Saturday, May 9, 2009

Totals and Grand Totals in the bottom. hum.... why?

Ever since I see reports, I see the totals in the bottom, and the grand totals as the very last line in them. But if you get to think about it, makes absolutely no sense at all.

Almost everyone that picks a report in the first time wants to see the big numbers first, and only later see the details. And this happens due to technical reasons.

Most reporting engines use running formulas to do the calculations and present the totals in the end. If you ever tried to display the totals in the header of the report, you'll know it's a nightmare; It's either by using complicated sql inner queries or if you do it on the reporting engine side you'll have a complicated logic to maintain.
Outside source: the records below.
(** * CPU scheduling simulator: FCFS, SJF, Priority, SRTF and Round Robin

    A shallow embedding of [code.cpp].  A C++ [int] is an integer of [Z]
    between [INT_MIN] and [INT_MAX], the 32-bit bounds; [INT_MAX] is also
    the sentinel the source uses.  The sums and differences the source
    computes on the clock, the remaining times, the metrics and the idle
    time are reduced to that range by [int], so that a clock that passes
    [INT_MAX] wraps around as it does in the machine.  A [vector] is a
    list, [push_back] appends at the end, [v[i]] is the total lookup
    [v !!! i] and an assignment to [v[i]] is [alter] or insert.  Block
    labels are the strings the source builds.

    The module [Unbounded] holds the same loops with the arithmetic of
    [Z].  It is the reference the proofs work on: on an input whose
    latest arrival plus total burst is at most [INT_MAX] the program
    computes exactly what the reference computes, and the facts proved of
    the reference are carried over to the program. *)

From Stdlib Require Import ZArith Lia.
From stdpp Require Import base list sorting strings pretty.

Open Scope Z_scope.

(** ** Data model *)

Definition INT_MAX : Z := 2147483647.
Definition INT_MIN : Z := -2147483648.

(** What an [int] holds after an addition or a subtraction whose exact
    result is [z]: [z] itself when it lies between [INT_MIN] and
    [INT_MAX], and otherwise the value congruent to [z] modulo 2^32 in
    that range.  C++ leaves the overflow of a signed [int] undefined;
    this is the value two's-complement arithmetic gives. *)
Definition int (z : Z) : Z := (z - INT_MIN) mod 4294967296 + INT_MIN.

(** [class Process]; the field the source calls [at] is [arr] here,
    because [at] is a keyword of Rocq. *)
Record Process := mkProcess {
  pid : Z;
  arr : Z;
  bt : Z;
  rem_bt : Z;
  ct : Z;
  tat : Z;
  wt : Z;
  priority : Z
}.

(** The constructor [Process(id, a, b, p)]. *)
Definition new_Process (id a b p : Z) : Process :=
  mkProcess id a b b 0 0 0 p.

Global Instance Process_inhabited : Inhabited Process :=
  populate (new_Process 0 0 0 0).

Definition set_rem_bt (v : Z) (p : Process) : Process :=
  mkProcess (pid p) (arr p) (bt p) v (ct p) (tat p) (wt p) (priority p).

(** The three assignments every scheduler makes at a completion:
    [p.ct = time; p.tat = p.ct - p.at; p.wt = p.tat - p.bt]. *)
Definition finish (time : Z) (p : Process) : Process :=
  let c := time in
  let t := int (c - arr p) in
  let w := int (t - bt p) in
  mkProcess (pid p) (arr p) (bt p) (rem_bt p) c t w (priority p).

(** ["P" + to_string(p.pid)] *)
Definition to_string (z : Z) : string := pretty z.
Definition block_id (p : Process) : string :=
  String.append "P" (to_string (pid p)).
Definition IDLE : string := "IDLE".

(** ** [std::sort]

    The source sorts with [std::sort] and a comparator [a.key < b.key].
    The library function is not part of the repository; it is taken
    through its contract: the result is a permutation of the input and is
    in non-decreasing key order.  The order of elements with equal keys is
    not fixed by the contract. *)
Record Sorter := mkSorter {
  sort_by : (Process -> Z) -> list Process -> list Process;
  sort_by_perm : forall key l, Permutation (sort_by key l) l;
  sort_by_sorted : forall key l,
    StronglySorted (fun a b => key a <= key b) (sort_by key l)
}.

(** A sort is stable when elements with equal keys keep their input order. *)
Definition stable (S : Sorter) : Prop :=
  forall key l k,
    filter (fun p => key p = k) (sort_by S key l)
    = filter (fun p => key p = k) l.

(** Insertion sort, the algorithm libstdc++ runs on short ranges: each
    element moves left while it compares less than its predecessor. *)
Fixpoint insert_sorted (key : Process -> Z) (x : Process) (l : list Process)
  : list Process :=
  match l with
  | [] => [x]
  | y :: t => if key x <? key y then x :: y :: t
              else y :: insert_sorted key x t
  end.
On some conditions, though, there's a very easy way to do this. The answer is MDX (am I becoming repetitive? :) ) Just try this mdx query in the steelwheels schema:

select NON EMPTY {[Time].[All Years].[2003], [Time].[All Years].[2004], [Time].[All Years].[2005]} ON COLUMNS,
NON EMPTY Descendants([Product].[All Products], [Product].[Vendor], SELF_AND_BEFORE) ON ROWS
from [SteelWheelsSales]


This query, that uses the very useful Descendants function with the SELF_AND_BEFORE attribute, returns the following result:



If we just use this query in the report designer, we'll get a nice report with the totals in the front of the details.

Ah, and notice that with mdx we also get crosstabs for free

7 comments:

Tom Barber said...

Believe it or not, our monthly sales reports have the grand totals at the top, and the bottom! :)

Todo BI said...

Check this about totals in Jpivot:

http://212.170.170.186/Daspivot/economicas.jsp?query=economicas

Emilio

Julian Hyde said...

Yeah, it shouldn't matter what technology you use, it should be easy to build reports where the totals come first. When I get my phone bill, I certainly don't want to have to scroll through all the call records to get to the total. I only read the call records if the total is higher than normal.
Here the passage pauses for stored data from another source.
(** [ndl] occurs in [hay] at offset [i]. *)
Definition occurs_at (hay ndl : bytes) (i : Z) : Prop :=
  0 ≤ i ∧ i + zlen ndl ≤ zlen hay ∧ sub_at i (zlen ndl) hay = ndl.

(** The first offset of the byte [c]. *)
Definition first_char (hay : bytes) (c : Z) : option Z :=
  find_from (λ j, hay !!! Z.to_nat j =? c) 0 (length hay).

(** What the rolling loop accepts at offset [i]: all the characters of the needle but
    the last, and a last character that is the needle's last minus its first. *)
Definition roll_hit (hay ndl : bytes) (i : Z) : bool :=
  let n := zlen ndl in
  bool_decide (sub_at i (n - 1) hay = sub_at 0 (n - 1) ndl) &&
  (s8 (hay !!! Z.to_nat (i + n - 1)) =?
   s8 (ndl !!! Z.to_nat (n - 1)) - s8 (ndl !!! 0%nat)).

(** What the code's two loops find, without pointers: with the sum as the code starts it,
    which is not the first occurrence of the needle ([find_sub]). *)
Definition strstr_found (hay ndl : bytes) : option Z :=
  match ndl with
  | [] => Some 0
  | c :: _ =>
      match first_char hay c with
      | None => None
      | Some fm =>
          if zlen hay <? fm + zlen ndl then None
          else if bool_decide (sub_at fm (zlen ndl) hay = ndl) then Some fm
          else find_from (roll_hit hay ndl) (fm + 1)
                 (Z.to_nat (zlen hay - zlen ndl - fm))
      end
  end.

(** ** Correctness of next_power_of_two *)

(** [smeared x m y]: bit [i] of [y] is set when one of the bits [i .. i+m-1] of [x] is. *)
Definition smeared (x m y : Z) : Prop :=
  ∀ i, 0 ≤ i → Z.testbit y i = true ↔ ∃ j, i ≤ j < i + m ∧ Z.testbit x j = true.

Lemma smeared_1 x : smeared x 1 x.
Proof.
  intros i ?. split; [intros; exists i; auto with lia|].
  intros (j & ? & ?). by replace i with j by lia.
Qed.

Lemma smeared_step x m y :
  0 < m → smeared x m y → smeared x (m + m) (Z.lor y (Z.shiftr y m)).
Proof.
  unfold smeared. intros ? H i ?. rewrite Z.lor_spec, Z.shiftr_spec, orb_true_iff, !H by lia.
  split.
  - intros [(j & ? & ?)|(j & ? & ?)]; exists j; auto with lia.
  - intros (j & ? & ?). destruct (decide (j < i + m)); [left|right]; exists j; auto with lia.
Qed.

(** Smearing over the whole width fills every bit below the leading one. *)
Lemma smeared_ones w x y :
  0 < x < 2 ^ w → 0 ≤ y → smeared x w y → y = Z.ones (Z.log2 x + 1).
Proof.
  unfold smeared. intros Hx Hy H. pose proof (Z.log2_nonneg x).
  assert (Z.log2 x < w) by (apply Z.log2_lt_pow2; lia).
  apply Z.bits_inj'. intros i ?.
  rewrite Z.testbit_ones_nonneg by lia. apply Bool.eq_true_iff_eq. rewrite H by done.
  rewrite Z.ltb_lt. split.
  - intros (j & ? & Hj). destruct (decide (j ≤ Z.log2 x)); [lia|].
    rewrite Z.bits_above_log2 in Hj by lia. done.
  - intros. exists (Z.log2 x). split; [lia|]. apply Z.bit_log2. lia.
Qed.

Lemma smear_ones x :
  0 < x < 2 ^ 32 →
  let x1 := Z.lor x (Z.shiftr x 1) in
  let x2 := Z.lor x1 (Z.shiftr x1 2) in
  let x3 := Z.lor x2 (Z.shiftr x2 4) in
  let x4 := Z.lor x3 (Z.shiftr x3 8) in
  Z.lor x4 (Z.shiftr x4 16) = Z.ones (Z.log2 x + 1).
Proof.
  intros Hx x1 x2 x3 x4.
  assert (∀ y m, 0 ≤ y → 0 ≤ Z.lor y (Z.shiftr y m)) as Hpos.
  { intros. apply Z.lor_nonneg. split; [done|]. by apply Z.shiftr_nonneg. }
  apply (smeared_ones 32); [done|repeat apply Hpos; lia|].
  apply (smeared_step x 16); [lia|]. apply (smeared_step x 8); [lia|].
  apply (smeared_step x 4); [lia|]. apply (smeared_step x 2); [lia|].
  apply (smeared_step x 1); [lia|]. apply smeared_1.
Qed.

Lemma next_power_of_two_cases (x : Z) :
  0 ≤ x < 2 ^ 32 →
  (1 ≤ x ≤ 2 ^ 31 →
     ∃ k, 0 ≤ k ≤ 31 ∧ next_power_of_two x = 2 ^ k ∧ x ≤ 2 ^ k ∧
          ∀ j, 0 ≤ j → x ≤ 2 ^ j → 2 ^ k ≤ 2 ^ j) ∧
  (x = 0 ∨ 2 ^ 31 < x → next_power_of_two x = 0).
Proof.
  intros Hx. unfold next_power_of_two. destruct (decide (x = 0)) as [->|Hx0].
  { split; [lia|]. intros _. reflexivity. }
  rewrite (u32_small (x - 1)) by lia.
  destruct (decide (x = 1)) as [->|Hx1].
  { split; [|lia]. intros _. exists 0. by split_and!. }
  rewrite smear_ones by lia. set (k := Z.log2 (x - 1) + 1).
  rewrite Z.ones_equiv, <- Z.sub_1_r, Z.sub_add.
  assert (2 ^ (k - 1) < x ≤ 2 ^ k) as [Hlo Hhi].
  { pose proof (Z.log2_spec (x - 1) ltac:(lia)). unfold k.
    rewrite Z.add_simpl_r, <- Z.add_1_r in *. lia. }
  assert (0 < k) by (unfold k; pose proof (Z.log2_nonneg (x - 1)); lia).
  split.
  - intros Hr. exists k.
    assert (k ≤ 31).
    { destruct (decide (k ≤ 31)) as [|Hk]; [done|].
      assert (2 ^ 31 ≤ 2 ^ (k - 1)) by (apply Z.pow_le_mono_r; lia). lia. }
    assert (2 ^ k ≤ 2 ^ 31) by (apply Z.pow_le_mono_r; lia).
    split; [lia|]. split; [apply u32_small; lia|]. split; [done|]. intros j Hj Hxj.
    apply Z.pow_le_mono_r; [lia|]. apply Z.lt_pred_le, Z.pow_lt_mono_r_iff with (a := 2); lia.
  - intros [->|Hr]; [done|].
    assert (k = 32) as ->; [|reflexivity].
    assert (31 < k) by (apply Z.pow_lt_mono_r_iff with (a := 2); lia).
    assert (k - 1 < 32) by (apply Z.pow_lt_mono_r_iff with (a := 2); lia). lia.
Qed.

(** The rounded capacity holds what was asked for and stays within 32 bits. *)
Lemma next_power_of_two_ge x :
  1 ≤ x ≤ 2 ^ 31 → x ≤ next_power_of_two x ≤ 2 ^ 31.
Proof.
  intros Hx. destruct (next_power_of_two_cases x) as [H _]; [lia|].
  destruct (H Hx) as (k & Hk & -> & ? & _). split; [done|]. apply Z.pow_le_mono_r; lia.
Qed.

(** for [1 <= x <= 2^31], [next_power_of_two x] is the least power of two that is
    at least [x]; the two remaining cases, 0 and everything above 2^31, wrap to 0. *)
Theorem next_power_of_two_spec (x : Z) (Hx : 0 ≤ x < 2 ^ 32) :
  (1 ≤ x ≤ 2 ^ 31 →
     ∃ k, 0 ≤ k ∧ next_power_of_two x = 2 ^ k ∧ x ≤ 2 ^ k ∧
          ∀ j, 0 ≤ j → x ≤ 2 ^ j → 2 ^ k ≤ 2 ^ j) ∧
  (x = 0 ∨ 2 ^ 31 < x → next_power_of_two x = 0).
Proof.
  destruct (next_power_of_two_cases x Hx) as [Hin Hout]. split; [|done].
  intros Hr. destruct (Hin Hr) as (k & Hk & Hrest). exists k. split; [lia|done].
Qed.

Lemma next_power_of_two_spec_witness :
  0 ≤ 100 < 2 ^ 32 ∧
  (1 ≤ 100 ≤ 2 ^ 31 →
     ∃ k, 0 ≤ k ∧ next_power_of_two 100 = 2 ^ k ∧ 100 ≤ 2 ^ k ∧
          ∀ j, 0 ≤ j → 100 ≤ 2 ^ j → 2 ^ k ≤ 2 ^ j).
Proof. split; [lia|]. apply (next_power_of_two_spec 100). lia. Defined.

(** ** Correctness of fast_strstr *)

Definition csum (l : bytes) : Z := foldr (λ c a, s8 c + a) 0 l.

Lemma csum_app l k : csum (l ++ k) = csum l + csum k.
Proof. unfold csum. induction l as [|c l IH]; cbn; [done|]. rewrite IH. lia. Qed.

Lemma s8_inj a b : byte_ok a → byte_ok b → s8 a = s8 b → a = b.
Proof.
  unfold byte_ok, wraps. intros ??. change (2 ^ (8 - 1)) with 128. change (2 ^ 8) with 256.
  intros Heq. assert ((a + 128) `mod` 256 = (b + 128) `mod` 256) as Hm by lia.
  pose proof (Z.div_mod (a + 128) 256). pose proof (Z.div_mod (b + 128) 256). nia.
Qed.

Lemma s8_u8 c : byte_ok c → u8 (s8 c) = c.
Proof.
  unfold byte_ok, wrapu, wraps. intros ?. change (2 ^ (8 - 1)) with 128. change (2 ^ 8) with 256.
  rewrite Zminus_mod, Z.mod_mod, <- Zminus_mod, Z.add_simpl_r by lia. by apply Z.mod_small.
Qed.

Lemma s8_range c : -128 ≤ s8 c < 128.
Proof. apply (wraps_bound 8). lia. Qed.

(** Accesses to an object through a prefix of it. *)
Section prefixes.
Context (h hay : bytes) (Hpre : h `prefix_of` hay).

Lemma load1_prefix i : 0 ≤ i < zlen h → load1 i hay = Ok (h !!! Z.to_nat i).
Proof.
  intros ?. destruct Hpre as [r ->]. apply load1_Ok; [lia|].
  rewrite lookup_app_l by lia. apply list_lookup_lookup_total_lt. lia.
Qed.

Lemma char_at_prefix i : 0 ≤ i < zlen h → char_at hay i = Ok (s8 (h !!! Z.to_nat i)).
Proof. intros. unfold char_at. by rewrite load1_prefix. Qed.

Lemma load_prefix i n : 0 ≤ i → 0 ≤ n → i + n ≤ zlen h → load i n hay = Ok (sub_at i n h).
Proof.
  intros. destruct Hpre as [r ->]. rewrite load_Ok by (rewrite ?length_app; lia).
  f_equal. unfold sub_at. rewrite drop_app_le by lia.
  by rewrite take_app_le by (rewrite length_drop; lia).
Qed.

Lemma memchr_prefix c i n :
  0 ≤ i → i + Z.of_nat n ≤ zlen h →
  memchr hay i c n = Ok (find_from (λ j, h !!! Z.to_nat j =? u8 c) i n).
Proof.
  revert i. induction n as [|n IH]; intros i ??; cbn [memchr find_from]; [done|].
  rewrite load1_prefix by lia. cbn. destruct (_ =? _); [done|]. apply IH; lia.
Qed.
End prefixes.

Lemma sub_at_cons_total off n (l : bytes) :
  0 ≤ off → 0 < n → off + n ≤ zlen l →
  sub_at off n l = l !!! Z.to_nat off :: sub_at (off + 1) (n - 1) l.
Proof.
  intros. apply sub_at_cons; [done..|]. apply list_lookup_lookup_total_lt. lia.
Qed.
I'm obviously a huge fan of using MDX to build formatted reports. I need to work with Thomas to expose every last shred of metadata in the result set - gleaned from the underlying DB columns if that's where the user defined it.

Strangely, MDX makes it a bit hard to put the totals last, because of how the Hierarchize function works.

Julian

Pedro Alves said...

@tom: And how was that achieved?


@Emilio: We can certainly do it in jpivot - my topic was more about transporting it to reporting.


@Julian: Indeed, in this approach we couldn't use the hierarchize function in the same way; at least to get human readable results, we'd probably have to play with the Generate function.

Anyway, what I really like is that even currently we can - indirectly - get metadata info out of the mdx query. I've used the Level function to get the level name and use it with style expressions in PRD to get different indentations, font sizes, whatever_I_want. Basically, with a single query get a unlimited number of groups in a much maintainable way

Roland Bouman said...

Hi!

ok - so if I understand correctly you are using this form of the DESCENDENTS function:

Descendants(
Member_Expression
, Level_Expression
, Desc_Flag
)

with

Member expression: [Product].[All Products]
Level expression: [Product].[Vendor]
Desc_Flag: SELF_AND_BEFORE

And in English, it would translate to something like "From the [Product] hierarchy, from all descendants of the [All Products] member, those members that reside at the [Vendor] level, and additionally, those members that occur at any level including and between the level of [All Products] and the [Vendor] level".

Luc Boudreau said...

Great example of the power of MDX. All hail MDX!!

Julian Hyde said...

@pedro Oops, I just remembered that Hierarchize has a POST flag:

HIERARCHIZE(Product.MEMBERS, POST)

will display the grand total, [All Products], last.

You can use GENERATE if you like. It's a fantastic function - you might call it MDX's very own Map/Reduce - and it's always fun to use it to solve problems.